**Task item**
Set down the listing below verbatim, but only from its first line through the line containing "bq_wf q -> parseRequestLine".

**Records provided**
Lemma parseRequestLine_fuel (q : Q) r : parseRequestLine q r <> Err OutOfFuel.
Proof.
  assert (forall m i, parseTarget m i q r <> Err OutOfFuel) as Ht.
  { intros m i. unfold parseTarget. repeat (match goal with
      | |- context[remove_prefix ?s ?n] => pose proof (remove_prefix_fuel s n); destruct (remove_prefix s n)
      | |- context[match find_char ?c ?l with _ => _ end] => destruct (find_char c l)
      | |- context[if starts_with ?s ?p then _ else _] => destruct (starts_with s p)
      end; try congruence). }
  unfold parseRequestLine. repeat destruct (starts_with _ _); done || apply Ht.
Qed.

Lemma parseRequestLine_step (q q' : Q) r r' :
  bq_wf q -> parseRequestLine q r = Ok (q', r') ->
  bq_wf q' /\ (ret_code_ r' = BAD_REQUEST \/ ret_code_ r' = REQUEST_LINE_DONE).
Proof.
  intros Hq. assert (forall m i, parseTarget m i q r = Ok (q', r') ->
    bq_wf q' /\ (ret_code_ r' = BAD_REQUEST \/ ret_code_ r' = REQUEST_LINE_DONE)) as Ht.
  { intros m i. unfold parseTarget. destruct (remove_prefix _ _); [|done]. destruct (find_char _ _).
    - destruct (remove_prefix a (n + 1)); [|done]. repeat destruct (starts_with _ _); intros E; rinv;
        (split; [done || by apply bq_retired_wf|]); first [by left|by right].
    - intros E. rinv. split; [done|by left]. }
  unfold parseRequestLine. repeat destruct (starts_with _ _); try apply Ht. intros E. rinv. split; [done|by left].
Qed.

Lemma header_text_ret fuel s r s' r' :
  header_text fuel s r = Ok (s', r') ->
  ret_code_ r' = BAD_REQUEST \/ ret_code_ r' = REQUEST_HEADER_DONE \/ ret_code_ r' = AGAIN_HEADER.
Proof.
  revert s r. induction fuel as [|fuel IH]; intros s r; cbn [header_text]; [done|].
  destruct (starts_with s CRLF); [intros [= _ <-]; right; by left|].
  destruct (find CRLF s); [|intros [= _ <-]; right; by right].
  destruct (find_char _ _); [|intros [= _ <-]; by left]. destruct (_ <? _); [done|]. apply IH.
Qed.

Lemma parseRequestHeader_step (q q' : Q) r r' :
  bq_wf q -> parseRequestHeader q r = Ok (q', r') ->
  bq_wf q' /\ (ret_code_ r' = BAD_REQUEST \/ ret_code_ r' = REQUEST_HEADER_DONE \/ ret_code_ r' = AGAIN_HEADER).
Proof.
  intros Hq E. pose proof (parseRequestHeader_agrees q r Hq) as Hag. rewrite E in Hag.
  destruct (header_text _ _ _) as [[s r1]|] eqn:F; [|done]. destruct Hag as (Hq' & _ & ->). split; [done|].
  by eapply header_text_ret.
Qed.

Lemma parseRequestContent_step (q q' : Q) r r' :
  parseRequestContent q r = Ok (q', r') -> ret_code_ r' = AGAIN_CONTENT \/ ret_code_ r' = REQUEST_CONTENT_DONE.
Proof.
  unfold parseRequestContent. cbn [has_multipart_ set_content multipart_ form_ post_data_].
  destruct (has_multipart_ r); [destruct (negb _)|]; intros E; rinv; first [by left|by right].
Qed.

(** One content turn, then the returning one. *)
Lemma content_turn fuel (q : Q) r :
  (let* (recver, r) := parseRequestContent q r in
   if decide (ret_code_ r = AGAIN_CONTENT) then Ok (recver, r, AGAIN_CONTENT)
   else parseRequest_loop MD5 store dangling (S fuel) recver r) = Err OutOfFuel -> body_hangs q r.
Proof.
  destruct (parseRequestContent q r) as [[q1 r1]|e] eqn:E.
  - destruct (decide _) as [|Hn]; [done|]. apply parseRequestContent_step in E as [E|E]; [done|].
    cbn [parseRequest_loop]. by rewrite E.
  - intros [= ->]. by apply parseRequestContent_fuel.
Qed.

(** The turn after the header, by what it does before the content. *)
Lemma header_done fuel (q : Q) r :
  ret_code_ r = REQUEST_HEADER_DONE -> has_content r ->
  parseRequest_loop MD5 store dangling (S fuel) q r
  = let* r := prepare dangling r in
    let* r := parseAuthorization MD5 store r in
    let* (recver, r) := parseRequestContent q r in
    if decide (ret_code_ r = AGAIN_CONTENT) then Ok (recver, r, AGAIN_CONTENT) else parseRequest_loop MD5 store dangling fuel recver r.
Proof.
  intros Hr Hc. cbn [parseRequest_loop]. rewrite Hr. unfold prepare, has_content in *.
  destruct (parseUrlQuery r) as [r1|] eqn:Eu; [|done].
  assert (version_ r1 = version_ r /\ header_ r1 = header_ r) as [Ev Eh].
  { unfold parseUrlQuery in Eu. destruct (find_char _ _); [|by injection Eu as <-]. by rinv. }
  rewrite Ev, Eh. destruct (version_ r) as [v|]; [|done]. cbn [of_option].
  rewrite (bool_decide_ext (v <> HTTP_1_0) (Some v <> Some HTTP_1_0)) by naive_solver. rewrite Hc. cbn [andb].
  by destruct (parseCookie _) as [r2|].
Qed.

Lemma prepare_fuel r : prepare dangling r <> Err OutOfFuel.
Proof.
  unfold prepare.
  assert (parseUrlQuery r <> Err OutOfFuel) as Hu.
  { unfold parseUrlQuery. destruct (find_char _ _) as [pos|] eqn:E; [|done].
    unfold substr, remove_prefix. repeat destruct (_ <? _); try done.
    match goal with |- context[parseKeyValue ?s ?a _ _ ?c] => pose proof (parseKeyValue_total_err s a c "&") as Hn;
      change ["&"%char] with (bs "&") in Hn; destruct (parseKeyValue s a (bs "=") (bs "&") c); congruence end. }
  destruct (parseUrlQuery r) as [r1|]; [|congruence]. destruct (version_ r1) as [v|]; [|done]. cbn [of_option].
  set (r2 := read_flags dangling v r1).
  assert (parseCookie r2 <> Err OutOfFuel) as Hc.
  { unfold parseCookie. destruct (HttpHeader.get _ _) as [ck|]; [|done].
    match goal with |- context[parseKeyValue ?s ?a _ _ ?c] => pose proof (parseKeyValue_total_err s a c ";") as Hn;
      change [";"%char] with (bs ";") in Hn; destruct (parseKeyValue s a (bs "=") (bs ";") c); congruence end. }
  destruct (parseCookie r2) as [r3|]; [|congruence].
  unfold parseMultiPartData. destruct (HttpHeader.get _ _); [|done]. destruct (starts_with _ _); [|done].
  match goal with |- context[remove_prefix ?s ?n] => pose proof (remove_prefix_fuel s n); destruct (remove_prefix s n) end; [|congruence].
  destruct (starts_with _ _); [|done].
  match goal with |- context[remove_prefix ?s ?n] => pose proof (remove_prefix_fuel s n); destruct (remove_prefix s n) end; congruence.
Qed.

Lemma header_turn fuel (q : Q) r :
  ret_code_ r = REQUEST_HEADER_DONE ->
  parseRequest_loop MD5 store dangling (S (S fuel)) q r = Err OutOfFuel -> hangs MD5 store dangling q r.
Proof.
  intros Hr Hl. destruct (HttpHeader.empty (header_ r) && bool_decide (version_ r <> Some HTTP_1_0)) eqn:Hc.
  { exfalso. cbn [parseRequest_loop] in Hl. rewrite Hr in Hl.
    assert (parseUrlQuery r <> Err OutOfFuel) as Hu.
    { pose proof (prepare_fuel r) as Hp. unfold prepare in Hp. destruct (parseUrlQuery r); congruence. }
    destruct (parseUrlQuery r) as [r1|] eqn:Eu; [|congruence].
    assert (version_ r1 = version_ r /\ header_ r1 = header_ r) as [Ev Eh].
    { unfold parseUrlQuery in Eu. destruct (find_char _ _); [|by injection Eu as <-]. by rinv. }
    rewrite Ev, Eh in Hl. destruct (version_ r) as [v|]; [|done]. cbn [of_option] in Hl.
    rewrite (bool_decide_ext (v <> HTTP_1_0) (Some v <> Some HTTP_1_0)) in Hl by naive_solver. by rewrite Hc in Hl. }
  rewrite header_done in Hl by done. pose proof (prepare_fuel r) as Hp.
  destruct (prepare dangling r) as [r1|] eqn:E1; [|congruence].
  destruct (parseAuthorization MD5 store r1) as [r2|e] eqn:E2.
  - apply content_turn in Hl. by eapply hangs_body.
  - injection Hl as ->. apply parseAuthorization_fuel in E2. by eapply hangs_digest.
Qed.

**Solution to this task**
Lemma parseRequestLine_fuel (q : Q) r : parseRequestLine q r <> Err OutOfFuel.
Proof.
  assert (forall m i, parseTarget m i q r <> Err OutOfFuel) as Ht.
  { intros m i. unfold parseTarget. repeat (match goal with
      | |- context[remove_prefix ?s ?n] => pose proof (remove_prefix_fuel s n); destruct (remove_prefix s n)
      | |- context[match find_char ?c ?l with _ => _ end] => destruct (find_char c l)
      | |- context[if starts_with ?s ?p then _ else _] => destruct (starts_with s p)
      end; try congruence). }
  unfold parseRequestLine. repeat destruct (starts_with _ _); done || apply Ht.
Qed.

Lemma parseRequestLine_step (q q' : Q) r r' :
  bq_wf q -> parseRequestLine q r = Ok (q', r') ->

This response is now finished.